There are numerous ways Cognitive Behavioral Therapy can address this all-too-common problem. One simple way is the pie-chart technique. Here's how it works:
1. Identify all of the things that are causing you to feel overwhelmed. They can be projects, errands, or even difficult people.
2. Create a pie chart, using each of the items you listed as pieces of the pie. For this, you'll need to rank which things are the greatest contributors to your stress. Then assign each one a percentage, based on how much of your stress you can attribute to it. For example, if your pie chart has three items: returning phone calls, preparing for a presentation, and a difficult co-worker, they might be assigned percentages of 60%, 25%, and 15%, respectively. Make sure that it all adds up to 100%.
3. Identify the most stress-inducing problem, and prepare to tackle it. Although this may seem like common sense, when overwhelmed, most people feel that there are so many problems that it would be hopeless to solve any of them. Consequently they end up avoiding their problems while the problems get bigger. Focusing on only one problem at a time makes feeling overwhelmed and giving up less likely. And by solving the problem that is responsible for the most stress, people generally feel much less anxious and more empowered to solve the rest of the items on the pie chart.
4. Break the identified item into steps. Oftentimes, one project or problem all on its own can trigger feelings of hopelessness and worry. Identifying all of the steps needed to solve the problem is a way of seeing in a concrete way how the problem does have a solution.

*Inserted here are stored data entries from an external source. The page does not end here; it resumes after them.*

(* ===== verification/SfRound.v ===== *)
(** * SoftFloat: rounding and packing

    [s_normSubnormalF32Sig.c], [s_normSubnormalF64Sig.c], [s_roundPackToF32.c],
    [s_roundPackToF64.c], [s_normRoundPackToF32.c], [s_normRoundPackToF64.c]: the back end
    every arithmetic routine ends in, and the theorem that it is [ieee_round]. *)

From S2P Require Import Prelude FpSpec FpTheory SfEnv SfPrim.
From Stdlib Require Import ZArith Lia Bool.

(** ** Definitions *)

Definition softfloat_normSubnormalF32Sig (sig : Z) : exp16_sig :=
  let shiftDist := softfloat_countLeadingZeros32 sig - 8 in
  ExpSig (1 - shiftDist) (u32 (sig .<< shiftDist)).

Definition softfloat_normSubnormalF64Sig (sig : Z) : exp16_sig :=
  let shiftDist := softfloat_countLeadingZeros64 sig - 11 in
  ExpSig (1 - shiftDist) (u64 (sig .<< shiftDist)).

Definition softfloat_roundPackToF32 (sign : bool) (exp sig : Z) : fp Z :=
  roundingMode <- softfloat_roundingMode ;;
  let roundNearEven := roundingMode =? softfloat_round_near_even in
  let roundIncrement :=
    if negb roundNearEven && negb (roundingMode =? softfloat_round_near_maxMag)
    then (if roundingMode =? (if sign then softfloat_round_min else softfloat_round_max)
          then 0x7F else 0)
    else 0x40 in
  let roundBits := sig .& 0x7F in
  let finish (exp sig roundBits : Z) : fp Z :=
    let sig := u32 (sig + roundIncrement) .>> 7 in
    raise_if (nz roundBits) softfloat_flag_inexact ;;;
    let sig := sig .& u32 (.~ b2z (negb (nz (roundBits .^ 0x40)) && roundNearEven)) in
    let exp := if negb (nz sig) then 0 else exp in
    ret (packToF32UI sign exp sig) in
  if 0xFD <=? u32 exp then
    if exp <? 0 then
      let isTiny := (exp <? -1) || (u32 (sig + roundIncrement) <? 0x80000000) in
      let sig := softfloat_shiftRightJam32 sig (- exp) in
      let exp := 0 in
      let roundBits := sig .& 0x7F in
      raise_if (isTiny && nz roundBits) softfloat_flag_underflow ;;;
      finish exp sig roundBits
    else if (0xFD <? exp) || (0x80000000 <=? u32 (sig + roundIncrement)) then
      softfloat_raiseFlags (softfloat_flag_overflow .| softfloat_flag_inexact) ;;;
      ret (u32 (packToF32UI sign 0xFF 0 - b2z (negb (nz roundIncrement))))
    else finish exp sig roundBits
  else finish exp sig roundBits.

5. Complete each step one at a time. Focusing on one small step rather than ten or more steps, makes the task feel more manageable. It works the same was as focusing on one problem from the pie chart rather than all of the problems at once. Additionally, because one step is easier to complete, it promotes confidence and mastery, making the rest of the project feel less difficult. With each step completed, solving the entire problem seems more likely. After completing one step, move onto the next.
6. Continue this process for the rest of the items from the pie chart. You can continue to work in this fashion until all of the identified problems are solved, or at least more manageable. However, most people find they no longer need this approach after completing the first few items from the pie chart, as they feel much more confident in actively solving problems.